Como su nombre lo indica es un conjunto de síntomas y signos que molestan al paciente con diferente intensidad. En la rodilla existen dos meniscos: el externo y el interno. Ambos son fibrocartílagos articulares en forma de semiluna que a modo de amortiguador actúan protegiendo a la rodilla de los impactos diarios. Además, permiten una mejor distribución de la carga y disminuyen el desgaste del cartílago articular.

Causas para las lesiones de meniscos.

Las causas son muy variadas y dependen fundamentalmente de la edad y estado de salud del paciente, entre las más comunes encontramos:

  • Las lesiones degenerativas que suelen ser por la edad o microtraumatismos que suceden a lo largo de los años (desgarros degenerativos).
  • Las lesiones traumáticas que ocasionan desgarros o roturas meniscales tras grandes impactos (violenta rotación, aplastamiento, repentina hiperextensión).
  • Las lesiones mecánicas que pueden ocurrir cuando el complejo articular de la rodilla presenta un mal funcionamiento.

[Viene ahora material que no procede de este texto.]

(** A definition [ParseDefinition] accepts starts a good state. *)
Lemma parsed_sorted `{DefinitionJSON} data def : ParseDefinition data = Ok def → sorted_def def.
Proof.
  unfold ParseDefinition. destruct (unmarshalDefinition data) as [raw|]; [|done].
  pose proof (validate_spec (apply_defaults raw)) as Hv.
  destruct (ValidateDefinition (apply_defaults raw)) as [[]|e]; [|done].
  pose proof (topological_spec (dfSteps (apply_defaults raw))) as Ht. intros H'.
  change (Ok () ≫= ?f) with (f ()) in H'. cbv beta in H'.
  destruct (topologicalStepDefinitions (dfSteps (apply_defaults raw))) as [ordered|e]; [|done].
  change (Ok ordered ≫= ?f) with (f ordered) in H'. cbv beta in H'. inv_ok.
  destruct Ht as (Hk & Ha & order & Hsb). pose proof (vd_nodup _ Hv) as Hnd.
  pose proof (sorted_by_permutation _ _ _ Hsb) as Hp. split_and!; simpl.
  - unfold ids_of. rewrite Hp. exact Hnd.
  - apply topological_fixed; [by eapply deps_known_perm|by eapply sorted_layered].
  - rewrite Hp. apply (vd_ids _ Hv).
Qed.


(** ** Rebuilding *)

Lemma existing_by_id_notin steps (m : gmap string StepState) id :
  id ∉ map ssStepID steps →
  foldl (λ m step, if str_empty (ssStepID step) then m else <[ssStepID step := step]> m) m steps
    !! id = m !! id.
Proof.
  revert m. induction steps as [|st steps IH]; intros m Hni; [done|]. simpl in *.
  apply not_elem_of_cons in Hni as [Hne Hni]. rewrite IH by done.
  destruct (str_empty (ssStepID st)); [done|]. by rewrite lookup_insert_ne.
Qed.

Lemma existing_by_id_lookup steps (m : gmap string StepState) i st :
  NoDup (map ssStepID steps) → steps !! i = Some st → ssStepID st ≠ EmptyString →
  foldl (λ m step, if str_empty (ssStepID step) then m else <[ssStepID step := step]> m) m steps
    !! ssStepID st = Some st.
Proof.
  revert m i. induction steps as [|s0 steps IH]; intros m i Hnd Hi He; [done|].
  simpl in *. apply NoDup_cons in Hnd as [Hni Hnd]. destruct i as [|i]; simpl in Hi.
  - simplify_eq. rewrite existing_by_id_notin by done.
    apply str_empty_false in He. rewrite He. by rewrite lookup_insert_eq.
  - by apply (IH _ i).
Qed.

(** Rebuilding from its own steps keeps every step as it is. *)
Lemma merge_steps_same def d :
  sorted_def def → steps_ok (dfSteps def) d →
  map (merge_step (existing_by_id (rdSteps d))) (dfSteps def) = rdSteps d.
Proof.
  intros (Hnd & _ & Hne) Hg. pose proof (steps_ok_length _ _ Hg) as Hlen.
  destruct Hg as [Hids Hnm _]. apply list_eq. intros i. rewrite list_lookup_fmap.
  destruct (dfSteps def !! i) as [sd|] eqn:Hsd; simpl.
  2:{ symmetry. apply lookup_ge_None. apply lookup_ge_None in Hsd. lia. }
  destruct (lookup_lt_is_Some_2 (rdSteps d) i) as [st Hst].
  { rewrite Hlen. by eapply lookup_lt_Some. }
  assert (ssStepID st = sdStepID sd) as Hid.
  { apply (f_equal (λ l, l !! i)) in Hids. unfold ids_of in Hids.
    rewrite !list_lookup_fmap, Hst, Hsd in Hids. by simplify_eq/=. }
  rewrite Hst. f_equal. unfold merge_step.
  rewrite Forall_lookup in Hne. specialize (Hne i sd Hsd). rewrite <- Hid in Hne |- *.
  assert (existing_by_id (rdSteps d) !! ssStepID st = Some st) as ->.
  { apply (existing_by_id_lookup _ _ i); [by rewrite Hids|done..]. }
  specialize (Hnm i sd st Hsd Hst). destruct (str_empty (ssTaskName st)) eqn:He.
  - apply str_empty_true in He. rewrite (Hnm He), <- He. by destruct st.
  - by destruct st.
Qed.

(** A rebuild changes nothing but the order of the ready queue. *)
Lemma rebuild_same s d :
  runtime_ok s → wsDag s = Some d →
  let fresh := buildRuntimeDAG (wsDefinition s) (rdSteps d) in
  RebuildRuntime s = with_dag s fresh ∧ rdSteps fresh = rdSteps d ∧
  rdByID fresh = rdByID d ∧ rdOutgoing fresh = rdOutgoing d ∧
  rdRemainingDeps fresh = rdRemainingDeps d.
Proof.
  intros [Hdef Ho (d' & Hd' & Hg & _)] Hd fresh. rewrite Hd in Hd'. simplify_eq.
  destruct (buildRuntimeDAG_ok (wsDefinition s) (rdSteps d')) as (Hg' & _ & _ & Hsteps).
  fold fresh in Hg', Hsteps. rewrite (sorted_normal _ Hdef) in Hg', Hsteps.
  rewrite (merge_steps_same _ _ Hdef (graph_ok_steps _ _ Hg)) in Hsteps.
  assert (RebuildRuntime s = with_dag s fresh) as ->.
  { unfold RebuildRuntime. rewrite Hd, (sorted_normal _ Hdef). fold fresh.
    unfold with_dag, stepOrder. rewrite Ho. f_equal. by destruct Hg'. }
  destruct Hg as [_ _ Hby Hl]. destruct Hg' as [_ _ Hby' Hl']. rewrite Hsteps in Hl'.
  destruct (linked_unique _ _ _ _ _ _ _ Hl Hl') as [-> ->]. by rewrite Hby.
Qed.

Clínicamente la lesión meniscal se caracteriza por un intenso dolor agudo, localizado del lado interno o externo de la rodilla. Puede existir también  tumefacción por encima de la rodilla.

El diagnóstico es clínico casi en su exclusividad. El traumatólogo mediante la revisación de la rodilla, el interrogatorio y la utilización de diferentes maniobras semiológicas, puede confirmar la lesión. Es útil la realización de una resonancia nuclear magnética, para evaluar el tipo de lesión meniscal y la posible presencia de lesiones asociadas.

Tratamiento conservador.

Inmediatamente después de sufrir la lesión debemos seguir el protocolo RICE (reposo, hielo, compresión y elevación) para controlar tanto el dolor como la inflamación. Se recomienda utilizar muletas para no poner carga sobre la rodilla dañada. Si la lesión es leve, es posible que sólo con reposo y fisioterapia se pueda volver a la vida cotidiana tras un tiempo. De lo contrario, si el tratamiento conservador no da los resultados esperados quizás la una cirugía sea la solución.

Tratamiento quirúrgico.

Casi siempre se hace por artroscopia, ya que es una alternativa menos invasiva a las operaciones abiertas. Hoy en día, la cirugía más común es la meniscectomía parcial o selectiva donde se extraen sólo los fragmentos dañados del menisco. Después de la operación quirúrgica es importante realizar un tratamiento de rehabilitación a fin de mejorar y agilizar este proceso de recuperación.

Llevada a cabo la cirugía el pronóstico de la misma suele ser muy alentador en la mayoría de los casos.

Dr. Edgar Torres, traumatólogo, Hospital A. Serra.